Recently area first responders attended training provided by North Country Life Flight. The topics taught and practiced were how to safely operate in the vicinity of the life flight helicopter, how to help select landing zones, and how to safely load and unload patients into and out of the helicopter while it is still running (Hot Loads).

Often times fire and EMS will call on helicopters to assist in a wide array of emergency operations, this training focused specifically on how to prepare for and assist the Life Flight crew in the event of an emergency transport of a sick or injured patient. Along with the SLVFD, the SLVRS and our neighboring PSGVFD all participated together as a team, which is almost always the case when we are working actual emergencies.

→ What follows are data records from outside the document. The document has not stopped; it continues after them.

Lemma array_items_fuel (n : nat) (s : string) :
  String.length s < n -> String.length s <= bound ->
  array_items scan n s <> OutOfFuel.
Proof.
  revert s. induction n as [|n IH]; intros s L B; [lia|].
  cbn [array_items].
  destruct (scan s) as [v r| |] eqn:Sc; [|discriminate|now apply scan_fuel in Sc].
  apply scan_eats, eats_length in Sc.
  pose proof (length_skip_ws r) as K.
  destruct (skip_ws r) as [|c r']; [discriminate|]. simpl in K.
  destruct (Ascii.eqb c "]"); [discriminate|].
  destruct (Ascii.eqb c ","); [|discriminate].
  pose proof (length_skip_ws r').
  apply pmap_fuel, IH; lia.
Qed.

Lemma parse_array_fuel (s : string) :
  String.length s <= bound -> parse_array scan s <> OutOfFuel.
Proof.
  intros B. unfold parse_array. pose proof (length_skip_ws s) as K.
  destruct (skip_ws s) as [|c r'] eqn:E; [discriminate|].
  destruct (Ascii.eqb c "]"); [discriminate|].
  apply array_items_fuel; lia.
Qed.

Lemma object_items_fuel (n : nat) (s : string) :
  String.length s < n -> String.length s <= bound ->
  object_items scan n s <> OutOfFuel.
Proof.
  revert s. induction n as [|n IH]; intros s L B; [lia|].
  cbn [object_items].
  destruct s as [|q r0]; [discriminate|]. simpl in L, B.
  destruct (Ascii.eqb q quote); [|discriminate].
  destruct (scanstring (S (String.length r0)) r0) as [key r1| |] eqn:Sk;
    [|discriminate|exfalso; revert Sk; apply scanstring_fuel; lia].
  apply scanstring_eats, eats_length in Sk.
  pose proof (length_skip_ws r1) as K1.
  destruct (skip_ws r1) as [|c r2]; [discriminate|]. simpl in K1.
  destruct (Ascii.eqb c ":"); [|discriminate].
  pose proof (length_skip_ws r2) as K2.
  destruct (scan (skip_ws r2)) as [v r3| |] eqn:Sc;
    [|discriminate|exfalso; revert Sc; apply scan_fuel; lia].
  apply scan_eats, eats_length in Sc.
  pose proof (length_skip_ws r3) as K3.
  destruct (skip_ws r3) as [|d r4]; [discriminate|]. simpl in K3.
  destruct (Ascii.eqb d "}"); [discriminate|].
  destruct (Ascii.eqb d ","); [|discriminate].
  pose proof (length_skip_ws r4).
  apply pmap_fuel, IH; lia.
Qed.
(** * tagfmt: the orchestrator of [gofmt.go], embedded in Rocq

    [processFile] and its helpers ([selectInit], [structSelectInit], [diff],
    [replaceTempFilename], [writeTempFile], [backupFile]) are translated
    from [src/gofmt.go].  Go values are modelled as follows:

    - a Go [string] and a [[]byte] are a [string] (a list of 8-bit [ascii]);
    - a Go [error] is a value of the inductive type [error]; [nil] is the
      absence of one ([option error]), and a [(T, error)] result is a sum;
    - the global flag variables are the record [Flags], read-only in a run;
    - the package variables [fieldFilter] and [structFieldSelect] and the
      file system are the mutable [World];
    - the packages the file imports ([regexp], [go/parser], [go/printer],
      [os], [io/ioutil], [os/exec], [path/filepath]) and the four passes,
      whose files are not part of [gofmt.go], are the class [Runtime];
    - every call that can be observed from outside is logged as an [Event],
      in the order in which the code makes it. *)

From Stdlib Require Import ZArith Ascii List Lia Bool.
From stdpp Require Import base option list strings gmap.

Local Open Scope Z_scope.

(** ** Go's string helpers used by [processFile] *)

Module GoLib.

(** The double-quote byte, by its code. *)
Definition dquote : ascii := ascii_of_nat 34.
Definition newline : ascii := ascii_of_nat 10.
Definition tab : ascii := ascii_of_nat 9.

Definition bytes (l : list nat) : string :=
  String.string_of_list_ascii (map ascii_of_nat l).
(** [byte_to_sector]. *)
Definition byte_to_sector (disk_inode : inode_disk) (pos : Z) : M Z :=
  if pos <? disk_length disk_inode then
    let sec_loc := locate_byte pos sec_loc_unset in
    match directness sec_loc with
    | NORMAL_DIRECT =>
        lift_opt (direct_map_table_at disk_inode (index1 sec_loc))
    | INDIRECT =>
        ASSERT (negb (indirect_block_sec disk_inode =? 0)) ;;
        ind_block <- malloc ;;
        if ind_block then
          blk <- read_block (indirect_block_sec disk_inode) ;;
          lift_opt (map_table_at blk (index1 sec_loc))
        else ret 0
    | DOUBLE_INDIRECT =>
        ASSERT (negb (indirect_block_sec disk_inode =? 0)) ;;
        ind_block <- malloc ;;
        if ind_block then
          blk1 <- read_block (double_indirect_block_sec disk_inode) ;;
          e <- lift_opt (map_table_at blk1 (index1 sec_loc)) ;;
          ASSERT (negb (e =? 0)) ;;
          blk2 <- read_block e ;;
          lift_opt (map_table_at blk2 (index2 sec_loc))
        else ret 0
    | OUT_LIMIT => ret 0
    end
  else ret 0.

(** Pointers to in-memory inodes: the inode of sector [p] in [open_inodes]. *)
Definition find_inode (p : Z) (l : list inode) : option (nat * inode) :=
  list_find (λ i, sector i = p) l.
Definition inode_deref (p : Z) : M inode :=
  l <- gets open_inodes ;;
  lift_opt (snd <$> find_inode p l).
Definition with_open_cnt (x : Z) (i : inode) : inode :=
  mk_inode (sector i) x (removed i) (deny_write_cnt i) (extend_lock i).
Definition with_removed (x : bool) (i : inode) : inode :=
  mk_inode (sector i) (open_cnt i) x (deny_write_cnt i) (extend_lock i).
Definition with_extend_lock (x : bool) (i : inode) : inode :=
  mk_inode (sector i) (open_cnt i) (removed i) (deny_write_cnt i) x.

(** An assignment to fields of the [struct inode] that [p] points to. *)
Definition inode_modify (p : Z) (f : inode → inode) : M unit :=
  l <- gets open_inodes ;;
  r <- lift_opt (find_inode p l) ;;
  modify (with_open_inodes (<[fst r := f (snd r)]> l)).

(** [list_push_front (&open_inodes, &inode->elem)] and
    [list_remove (&inode->elem)]. *)
Definition open_inodes_push (i : inode) : M unit :=
  modify (λ st, with_open_inodes (i :: open_inodes st) st).
Definition open_inodes_remove (p : Z) : M unit :=
  l <- gets open_inodes ;;
  r <- lift_opt (find_inode p l) ;;
  modify (with_open_inodes (delete (fst r) l)).

(** Modelled from the spec: the mutex of [threads/synch.c], for one thread:
    acquiring a lock that is held, or releasing one that is not, does not
    return. *)
Definition lock_acquire_extend (p : Z) : M unit :=
  i <- inode_deref p ;;
  ASSERT (negb (extend_lock i)) ;;
  inode_modify p (with_extend_lock true).
Definition lock_release_extend (p : Z) : M unit :=
  i <- inode_deref p ;;
  ASSERT (extend_lock i) ;;
  inode_modify p (with_extend_lock false).
(** * ppsutil: job and pipeline state transitions, input resolution,
      resource lists and parallelism

    A shallow embedding of [src/server/pkg/ppsutil/util.go].  Go values are
    modelled as follows:
    - [int32] and [int] values are integers in [Z], with the wrap-around of
      the machine arithmetic written out ([wrap32], [wrap64]);
    - a Go map is an [option (gmap _ _)], [None] being the nil map: reading
      a nil map yields the zero value, writing to it panics;
    - a function that returns [error] returns a [Result]; a Go panic is a
      third outcome, distinct from a returned error;
    - the two collections of the transactional store and the job record the
      caller holds by pointer form the state threaded through
      [UpdateJobState];
    - a [float64] is a value of the binary64 format as the standard library
      specifies it, and an [int] has 64 bits;
    - what the package calls in other libraries (the quantity parser of
      Kubernetes, [path.Join], the clock) is a parameter of the function
      that calls it. *)

From Stdlib Require Import Ascii String.
From Stdlib Require SpecFloat.
From stdpp Require Import base numbers option strings list gmap fin_maps pretty.

Local Open Scope Z_scope.

(** ** Machine integers *)

Definition wrap32 (z : Z) : Z := (z + 2 ^ 31) `mod` 2 ^ 32 - 2 ^ 31.
Definition wrap64 (z : Z) : Z := (z + 2 ^ 63) `mod` 2 ^ 64 - 2 ^ 63.

Definition is_int32 (z : Z) : Prop := - 2 ^ 31 ≤ z < 2 ^ 31.
Definition is_uint64 (z : Z) : Prop := 0 ≤ z < 2 ^ 64.

(** ** Job and pipeline states *)

(** Modelled from the spec: the enumeration [pps.JobState] is declared in
    the generated client package, which is not part of the sources at hand.
    It is an [int32]; the spec lists its six named values.  Only their
    being pairwise distinct matters below. *)
Definition JobState := Z.
Definition JobState_JOB_STARTING : JobState := 0.
Definition JobState_JOB_RUNNING : JobState := 1.
Definition JobState_JOB_FAILURE : JobState := 2.
Definition JobState_JOB_SUCCESS : JobState := 3.
Definition JobState_JOB_KILLED : JobState := 4.
Definition JobState_JOB_MERGING : JobState := 5.

(** Modelled from the spec: [pps.PipelineState], likewise an [int32]
    enumeration of the client package. *)
Definition PipelineState := Z.
Definition PipelineState_PIPELINE_STARTING : PipelineState := 0.
Definition PipelineState_PIPELINE_RUNNING : PipelineState := 1.
Definition PipelineState_PIPELINE_RESTARTING : PipelineState := 2.
Definition PipelineState_PIPELINE_FAILURE : PipelineState := 3.
Definition PipelineState_PIPELINE_PAUSED : PipelineState := 4.
Definition PipelineState_PIPELINE_STANDBY : PipelineState := 5.

(** The states the job state machine names as done, and the ones it names
    as still under way. *)
Definition terminal (state : JobState) : Prop :=
  state = JobState_JOB_SUCCESS ∨ state = JobState_JOB_FAILURE
  ∨ state = JobState_JOB_KILLED.

Definition in_progress (state : JobState) : Prop :=
  state = JobState_JOB_STARTING ∨ state = JobState_JOB_RUNNING
  ∨ state = JobState_JOB_MERGING.

Definition recognized (state : JobState) : Prop :=
  terminal state ∨ in_progress state.
(** C9, as amended: for every [+] token inside a function scope whose left
    operand is a variable token of type pointer to [char] (not an array),
    (1) when the right operand is a token of a variable of plain [char]
    type, the step at the [+] reports exactly the [strPlusChar] finding,
    which is among the findings of every returning run; (2) when the right
    operand is a character literal, bound to no variable, the step reports
    nothing and no finding of the run is located at that token. *)
Theorem C9_char_pointer_plus_char_amended
        (tokenizer : Tokenizer) (s : Scope) (i l r : nat) (t lt rt : Token) :
  In s (functionScopes tokenizer) -> inScope s i ->
  nth_error (tokens tokenizer) i = Some t ->
  str t = "+"%string ->
  astOperand1 t = Some l -> astOperand2 t = Some r ->
  nth_error (tokens tokenizer) l = Some lt ->
  nth_error (tokens tokenizer) r = Some rt ->
  isCharPointerVariable (tokens tokenizer) lt ->
  (isCharVariable (tokens tokenizer) rt ->
   strPlusChar_body tokenizer i t = Ret [strPlusCharError i t]
   /\ forall ds, strPlusChar tokenizer = Ret ds -> In (strPlusCharError i t) ds)
  /\ (isCharLiteral rt ->
      strPlusChar_body tokenizer i t = Ret []
      /\ forall ds d, strPlusChar tokenizer = Ret ds -> In d ds ->
                      callstack d <> [i]).
Proof.
  intros Hs Hi Ht Hplus H1 H2 Hl Hr Hptr. split.
  - intros Hc.
    pose proof (strPlusChar_body_variable tokenizer i l r t lt rt
                  Hplus H1 H2 Hl Hr Hptr Hc) as Hb.
    split; [exact Hb|]. intros ds Hrun.
    destruct (forFunctionScopes_covers tokenizer _ ds s i t Hrun Hs Hi Ht)
      as (bs & Hbs & Hincl).
    rewrite Hb in Hbs. injection Hbs as <-. apply Hincl. now left.
  - intros Hc.
    pose proof (strPlusChar_body_literal tokenizer i l r t lt rt
                  Hplus H1 H2 Hl Hr Hptr Hc) as Hb.
    split; [exact Hb|]. intros ds d Hrun Hd Hanchor.
    destruct (forFunctionScopes_origin tokenizer _ ds d Hrun Hd)
      as (s' & j & t' & bs & _ & _ & Ht' & Hbs & Hdb).
    pose proof (strPlusChar_body_anchor tokenizer j t' bs d Hbs Hdb) as Hj.
    rewrite Hanchor in Hj. injection Hj as <-.
    rewrite Ht in Ht'. injection Ht' as <-.
    rewrite Hb in Hbs. injection Hbs as <-. destruct Hdb.
Qed.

The primary instruction was provided by New York State Police Pilots and North Country Life Flight personnel. The pilots first instructed on safety around the aircraft, communicating with the aircraft, selecting landing zones, and even obscure things like how to avoid blinding the pilot with our emergency lights at night when they are flying with night vision goggles. The medical personnel then provided instruction on how to load and unload the patient. This might seem easy but the receptacle the secures the litter in the helicopter is different than the one that secures a stretcher in a ground ambulance, add to this the hurricane force wind from the main rotor and the hazard of making sure nobody goes near the tail rotor. All this needs to be rehearsed, which is exactly what happened next. You guessed it, they fired up the helicopter, landed it on the ground like a real emergency scene and 4 at a time each of the first responders practiced loading and unloading under the live rotor wash just like they would do on an actual emergency. This is obviously something that we need to experience before we have to do it in real life.

As we have said in all of our training articles, it takes a lot of training to be ready for all of these incidents. Your SLVFD as well as all first responders are working very hard to be prepared to serve the community we love when the time comes.